00:02.0 PCI bridge: nVidia Corporation C51 PCI Express Bridge (rev a1)

00:03.0 PCI bridge: nVidia Corporation C51 PCI Express Bridge (rev a1)

00:04.0 PCI bridge: nVidia Corporation C51 PCI Express Bridge (rev a1)

00:05.0 VGA compatible controller: nVidia Corporation C51PV [GeForce 6150] (rev a2)

00:09.0 RAM memory: nVidia Corporation MCP51 Host Bridge (rev a2)

00:0a.0 ISA bridge: nVidia Corporation MCP51 LPC Bridge (rev a3)

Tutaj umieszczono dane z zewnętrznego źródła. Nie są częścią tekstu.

(* ===== verification/Control.v ===== *)
(** Control messages and byte order: cmm_socket_control.h.

    A header is a tagged union; the code only ever reads the member its [type]
    selects, so the union is an inductive type with one constructor per member.
    Fields are kept as they are on the wire: 32-bit values in network byte
    order, zero-extended in 64-bit fields.  A [message] is a header with what
    follows it on the stream.  The host is little-endian. *)

From S2P Require Import Prelude Labels Irob.

(** * Byte order *)

(** The bytes of a 32-bit word reversed: [htonl] and [ntohl]. *)
Definition swap32 (x : Z) : Z :=
  let u := to_u32 x in
  (u mod 256) * 2 ^ 24 + (u / 2 ^ 8 mod 256) * 2 ^ 16 +
  (u / 2 ^ 16 mod 256) * 2 ^ 8 + u / 2 ^ 24.
Definition htonl : Z -> Z := swap32.
Definition ntohl : Z -> Z := swap32.

Definition swap16 (x : Z) : Z :=
  let u := wrap_u 16 x in (u mod 256) * 256 + u / 256.
Definition htons : Z -> Z := swap16.
Definition ntohs : Z -> Z := swap16.

Lemma swap32_bytes b0 b1 b2 b3 :
  0 <= b0 < 256 -> 0 <= b1 < 256 -> 0 <= b2 < 256 -> 0 <= b3 < 256 ->
  swap32 (b0 + 256 * (b1 + 256 * (b2 + 256 * b3))) =
  b3 + 256 * (b2 + 256 * (b1 + 256 * b0)).
Proof.
  intros H0 H1 H2 H3. set (u := b0 + _). unfold swap32. rewrite wrap_u_small by lia. cbv zeta.
  assert (u mod 256 = b0) as -> by (symmetry; apply Z.mod_unique with (b1 + 256 * (b2 + 256 * b3)); lia).
  assert (u / 2 ^ 8 = b1 + 256 * (b2 + 256 * b3)) as ->
    by (symmetry; apply Z.div_unique with b0; lia).
  assert (u / 2 ^ 16 = b2 + 256 * b3) as ->
    by (symmetry; apply Z.div_unique with (b0 + 256 * b1); lia).
  assert (u / 2 ^ 24 = b3) as ->
    by (symmetry; apply Z.div_unique with (b0 + 256 * (b1 + 256 * b2)); lia).
  assert ((b1 + 256 * (b2 + 256 * b3)) mod 256 = b1) as ->
    by (symmetry; apply Z.mod_unique with (b2 + 256 * b3); lia).
  assert ((b2 + 256 * b3) mod 256 = b2) as -> by (symmetry; apply Z.mod_unique with b3; lia).
  lia.
Qed.

Lemma bytes_of u : 0 <= u < 2 ^ 32 ->
  exists b0 b1 b2 b3, u = b0 + 256 * (b1 + 256 * (b2 + 256 * b3)) /\
    0 <= b0 < 256 /\ 0 <= b1 < 256 /\ 0 <= b2 < 256 /\ 0 <= b3 < 256.
Proof.
  intros Hu. exists (u mod 256), (u / 256 mod 256), (u / 256 / 256 mod 256), (u / 256 / 256 / 256).
  pose proof (Z.div_mod u 256 ltac:(lia)). pose proof (Z.mod_pos_bound u 256 ltac:(lia)).
  pose proof (Z.div_mod (u / 256) 256 ltac:(lia)).
  pose proof (Z.mod_pos_bound (u / 256) 256 ltac:(lia)).
  pose proof (Z.div_mod (u / 256 / 256) 256 ltac:(lia)).
  pose proof (Z.mod_pos_bound (u / 256 / 256) 256 ltac:(lia)).
  generalize dependent (u mod 256). generalize dependent (u / 256). intros u1.
  generalize dependent (u1 mod 256). generalize dependent (u1 / 256). intros u2.
  generalize dependent (u2 mod 256). generalize dependent (u2 / 256). intros. lia.
Qed.

Lemma swap32_swap32 x : swap32 (swap32 x) = to_u32 x.
Proof.
  assert (swap32 x = swap32 (to_u32 x)) as ->.
  { unfold swap32. by rewrite (wrap_u_small 32 (to_u32 x)) by (apply wrap_u_range; lia). }
  destruct (bytes_of (to_u32 x)) as (b0 & b1 & b2 & b3 & -> & H0 & H1 & H2 & H3);
    [apply wrap_u_range; lia|]. by rewrite !swap32_bytes.
Qed.

Lemma swap32_range x : 0 <= swap32 x < 2 ^ 32.
Proof.
  assert (swap32 x = swap32 (to_u32 x)) as ->.
  { unfold swap32. by rewrite (wrap_u_small 32 (to_u32 x)) by (apply wrap_u_range; lia). }
  destruct (bytes_of (to_u32 x)) as (b0 & b1 & b2 & b3 & -> & H0 & H1 & H2 & H3);
    [apply wrap_u_range; lia|]. rewrite swap32_bytes by done. lia.
Qed.

Lemma ntohl_htonl x : 0 <= x < 2 ^ 32 -> ntohl (htonl x) = x.
Proof. intros. unfold ntohl, htonl. rewrite swap32_swap32. by apply wrap_u_small. Qed.

Lemma ntohs_htons x : 0 <= x < 2 ^ 16 -> ntohs (htons x) = x.
Proof.
  intros Hx. unfold ntohs, htons, swap16. rewrite (wrap_u_small 16 x) by done.
  rewrite wrap_u_small; Z.to_euclidean_division_equations; lia.
Qed.

(** * Message types *)

Definition CMM_CONTROL_MSG_HELLO : Z := 0.
Definition CMM_CONTROL_MSG_BEGIN_IROB : Z := 1.
Definition CMM_CONTROL_MSG_END_IROB : Z := 2.
Definition CMM_CONTROL_MSG_IROB_CHUNK : Z := 3.
Definition CMM_CONTROL_MSG_NEW_INTERFACE : Z := 5.
Definition CMM_CONTROL_MSG_DOWN_INTERFACE : Z := 6.
Definition CMM_CONTROL_MSG_ACK : Z := 7.
Definition CMM_CONTROL_MSG_GOODBYE : Z := 8.
Definition CMM_CONTROL_MSG_RESEND_REQUEST : Z := 9.
Definition CMM_CONTROL_MSG_DATA_CHECK : Z := 10.
Definition CMM_CONTROL_MSG_INVALID : Z := 11.

(** The members of the union [op]; every integer is as on the wire. *)
Inductive ctl_op :=
| OpNone                                   (* zeroed: no member was written *)
| OpHello (listen_port num_ifaces redundancy_strategy_type : Z)
| OpBeginIrob (id numdeps : Z)
| OpEndIrob (id expected_bytes expected_chunks : Z)
| OpIrobChunk (id seqno offset datalen : Z)
| OpNewInterface (iface : net_interface)
| OpDownInterface (ip : Z)
| OpAck (num_acks id : Z) (srv_time qdelay : timeval)
| OpResendRequest (id request seqno next_chunk : Z)
| OpDataCheck (id : Z).

Record CMMSocketControlHdr := Hdr {
  hdr_type : Z;                            (* short, network order *)
  hdr_send_labels : Z;                     (* u_long, network order *)
  hdr_op : ctl_op
}.

#[export] Instance ctl_op_eq_dec : EqDecision ctl_op.
Proof. solve_decision. Defined.
#[export] Instance CMMSocketControlHdr_eq_dec : EqDecision CMMSocketControlHdr.
Proof. solve_decision. Defined.

(** [CMMSocketControlHdr()]. *)
Definition hdr_default : CMMSocketControlHdr := Hdr (htons CMM_CONTROL_MSG_INVALID) 0 OpNone.

(** A message on the stream: the header, then the identifiers (dependencies of
    a Begin_IROB, or further acknowledgements) and the data that follow it. *)
Record message := Msg {
  msg_hdr : CMMSocketControlHdr;
  msg_ids : list Z;
  msg_data : list byte
}.

(** [PendingIROB::copy_deps_htonl]: the dependencies in the order of the set. *)
Definition copy_deps_htonl (p : IrobCore) : list Z := htonl <$> ascending (deps p).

00:0a.1 SMBus: nVidia Corporation MCP51 SMBus (rev a3)

00:0a.2 RAM memory: nVidia Corporation MCP51 Memory Controller 0 (rev a3)

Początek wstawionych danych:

(* ===== verification/ReceiverSpec.v ===== *)
(** Correctness of the receiver's IROB (ReceiverIrob.v).

    [cut] is what the sender cut the IROB into: chunks numbered from 0 that
    cover its bytes.  [recv_ok cut p] says that [p] holds some of them, in their
    places.  Whatever chunks arrive, in whatever order and however often, the
    invariant is kept and no assertion fails; the IROB is complete exactly when
    End_IROB and every chunk have arrived, and then it reads as the sender's
    bytes. *)

From S2P Require Import Prelude Irob Chunks ReceiverIrob.

Implicit Types (p : PendingReceiverIROB) (c : irob_chunk_data) (l cut : list irob_chunk_data).

(** A sender's cutting. *)
Record cutting cut : Prop := {
  cut_layout : layout 0 0 cut;
  cut_sized : Forall sized cut;
  cut_data : Forall (fun c => has_data c = true) cut;
  cut_pos : Forall (fun c => 0 < ch_datalen c) cut;
  cut_bytes : total_len cut < 2 ^ 63;
  cut_count : Z.of_nat (length cut) < 2 ^ 31
}.

(** Each slot is empty or holds the chunk of its number. *)
Fixpoint slots_of l cut : Prop :=
  match l, cut with
  | [], _ => True
  | c :: l, d :: cut => (c = chunk_zero \/ c = d) /\ slots_of l cut
  | _ :: _, [] => False
  end.

Definition filled l : Z := Z.of_nat (length (List.filter has_data l)).

Lemma filled_cons c l : filled (c :: l) = (if has_data c then 1 else 0) + filled l.
Proof. unfold filled. simpl. destruct (has_data c); simpl length; lia. Qed.

Lemma filled_range l : 0 <= filled l <= Z.of_nat (length l).
Proof.
  induction l as [|c l IH]; [done|]. rewrite filled_cons. simpl length.
  destruct (has_data c); lia.
Qed.

Lemma slots_length l cut : slots_of l cut -> (length l <= length cut)%nat.
Proof.
  revert cut. induction l as [|c l IH]; intros [|d cut]; simpl; [lia|lia|done|].
  intros [_ H%IH]. lia.
Qed.

Lemma slots_lookup l cut i c :
  slots_of l cut -> l !! i = Some c -> c = chunk_zero \/ cut !! i = Some c.
Proof.
  revert cut i. induction l as [|x l IH]; intros [|d cut] [|i]; simpl; try done.
  - intros [[->| ->] _] [= <-]; auto.
  - intros [_ H]. by apply IH.
Qed.

Lemma slots_total l cut :
  slots_of l cut -> Forall chunk_ok cut -> 0 <= total_len l <= total_len cut.
Proof.
  revert cut. induction l as [|c l IH]; intros [|d cut]; try done; intros Hs Hok.
  - split; [done|]. by apply total_len_nonneg.
  - apply Forall_cons in Hok as [Hd Hok]. destruct Hs as [Hc Hs].
    pose proof (IH cut Hs Hok). rewrite !total_len_cons. unfold chunk_ok in Hd.
    destruct Hc as [->| ->]; simpl; lia.
Qed.

(** Full slots are the cutting. *)
Lemma slots_full l cut :
  slots_of l cut -> forallb has_data l = true -> length l = length cut -> l = cut.
Proof.
  revert cut. induction l as [|c l IH]; intros [|d cut]; simpl; try done.
  intros [Hc Hs] [Hd Hl]%andb_true_iff [= E]. destruct Hc as [->| ->]; [done|].
  f_equal. by apply IH.
Qed.

Lemma filled_full l : filled l = Z.of_nat (length l) <-> forallb has_data l = true.
Proof.
  induction l as [|c l IH]; [done|]. rewrite filled_cons. simpl forallb. simpl length.
  pose proof (filled_range l). rewrite andb_true_iff, <- IH.
  destruct (has_data c); naive_solver lia.
Qed.

Lemma slots_resize l cut n :
  slots_of l cut -> (length l <= n <= length cut)%nat -> slots_of (resize_to n chunk_zero l) cut.
Proof.
  intros Hs [Hn Hc]. rewrite resize_to_grow by done.
  revert cut n Hs Hn Hc. induction l as [|c l IH]; intros cut n Hs Hn Hc; simpl in *.
  - rewrite Nat.sub_0_r. clear Hn. revert cut Hc. induction n as [|n IHn]; intros [|d cut] Hc;
      simpl in *; try done; [lia|]. split; [by left|]. apply IHn. lia.
  - destruct cut as [|d cut]; [done|]. destruct Hs as [Hcd Hs]. destruct n as [|n]; [lia|].
    split; [done|]. simpl. apply IH; [done|lia|simpl in Hc; lia].
Qed.

Lemma slots_store l cut i c :
  slots_of l cut -> cut !! i = Some c -> slots_of (<[i := c]> l) cut.
Proof.
  revert cut i. induction l as [|x l IH]; intros [|d cut] [|i]; simpl; try done.
  - intros [_ H] [= ->]. auto.
  - intros [Hx H] Hc. split; [done|]. by apply IH.
Qed.

Lemma resize_zero l n :
  (length l <= n)%nat ->
  total_len (resize_to n chunk_zero l) = total_len l /\ filled (resize_to n chunk_zero l) = filled l.
Proof.
  intros Hn. rewrite resize_to_grow by done. unfold filled. rewrite total_len_app, List.filter_app.
  generalize (n - length l)%nat. intros k. rewrite length_app.
  assert (total_len (replicate k chunk_zero) = 0 /\
    length (List.filter has_data (replicate k chunk_zero)) = 0%nat) as [-> ->]; [|lia].
  induction k as [|k IH]; [done|]. simpl replicate. rewrite total_len_cons. by simpl.
Qed.

(** Filling an empty slot. *)
Lemma store_counts l i c :
  l !! i = Some chunk_zero -> has_data c = true ->
  total_len (<[i := c]> l) = total_len l + ch_datalen c /\ filled (<[i := c]> l) = filled l + 1.
Proof.
  revert i. induction l as [|x l IH]; intros [|i] Hi Hc; simpl in Hi; try done.
  - injection Hi as ->. simpl. rewrite !total_len_cons, !filled_cons, Hc. simpl. lia.
  - destruct (IH i Hi Hc) as [E1 E2]. simpl. rewrite !total_len_cons, !filled_cons. lia.
Qed.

00:0b.0 USB Controller: nVidia Corporation MCP51 USB Controller (rev a3)

00:0b.1 USB Controller: nVidia Corporation MCP51 USB Controller (rev a3)

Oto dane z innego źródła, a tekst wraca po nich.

(* ===== verification/LatticeRep.v ===== *)
(** The abstract lattice and the refinement of the deque to it.

    Abstractly a lattice holds a finite map from identifiers to live IROBs.
    [rep] relates the deque to the map; it contains the class invariant that
    pending_irob.h states for the deque (first slot not null, slot [i] null or
    the IROB [i + offset]) and that no live IROB is also a past one.  Every
    operation of the deque is then shown to be the map operation.

    [lo, hi) is a window that contains the identifiers in use.  The slot
    arithmetic of the code is on 32-bit [int]s, and the window's width is what
    keeps it exact. *)

From S2P Require Import Prelude Irob IntSet Lattice.

Section rep.
Context {O IS : Type} `{!IrobOps O} `{!IrobLaws O} `{!IdSet IS} `{!IdSetLaws IS}.
Context (lo hi : Z).
Context (Hlo : 0 <= lo) (Hhi : hi <= 2 ^ 63) (Hwin : hi - lo < 2 ^ 31).
Abbreviation L := (lattice O IS).
Implicit Types (l : L) (p o : O) (id : Z) (m : gmap Z O).

(** The deque holds exactly the map, up to where its front is. *)
Record holds l m : Prop := {
  h_slot i o : pending_irobs l !! i = Some (Some o) ->
    m !! (offset l + Z.of_nat i) = Some o;
  h_map id o : m !! id = Some o ->
    lo <= id < hi /\ irob_id (core o) = id /\ offset l <= id /\
    pending_irobs l !! Z.to_nat (id - offset l) = Some (Some o);
  h_window : pending_irobs l <> [] ->
    lo <= offset l /\ offset l + Z.of_nat (length (pending_irobs l)) <= hi;
  h_offset : 0 <= offset l <= 2 ^ 63
}.

Record rep l m : Prop := {
  rep_holds : holds l m;
  rep_front : pending_irobs l <> [] -> exists o, pending_irobs l !! 0%nat = Some (Some o);
  rep_past id : is_Some (m !! id) -> ids_contains (past_irobs l) id = false
}.

(** The fields a placement leaves alone. *)
Record same_meta l l' : Prop := {
  sm_anon : last_anon_irob_id l' = last_anon_irob_id l;
  sm_count : count l' = count l;
  sm_dom : min_dominator_set l' = min_dominator_set l;
  sm_past : past_irobs l' = past_irobs l;
  sm_dropped : dropped_irobs l' = dropped_irobs l
}.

00:0d.0 IDE interface: nVidia Corporation MCP51 IDE (rev a1)

00:0e.0 IDE interface: nVidia Corporation MCP51 Serial ATA Controller (rev a1)

00:0f.0 IDE interface: nVidia Corporation MCP51 Serial ATA Controller (rev a1)

00:10.0 PCI bridge: nVidia Corporation MCP51 PCI Bridge (rev a2)

00:10.1 Audio device: nVidia Corporation MCP51 High Definition Audio (rev a2)

00:14.0 Bridge: nVidia Corporation MCP51 Ethernet Controller (rev a3)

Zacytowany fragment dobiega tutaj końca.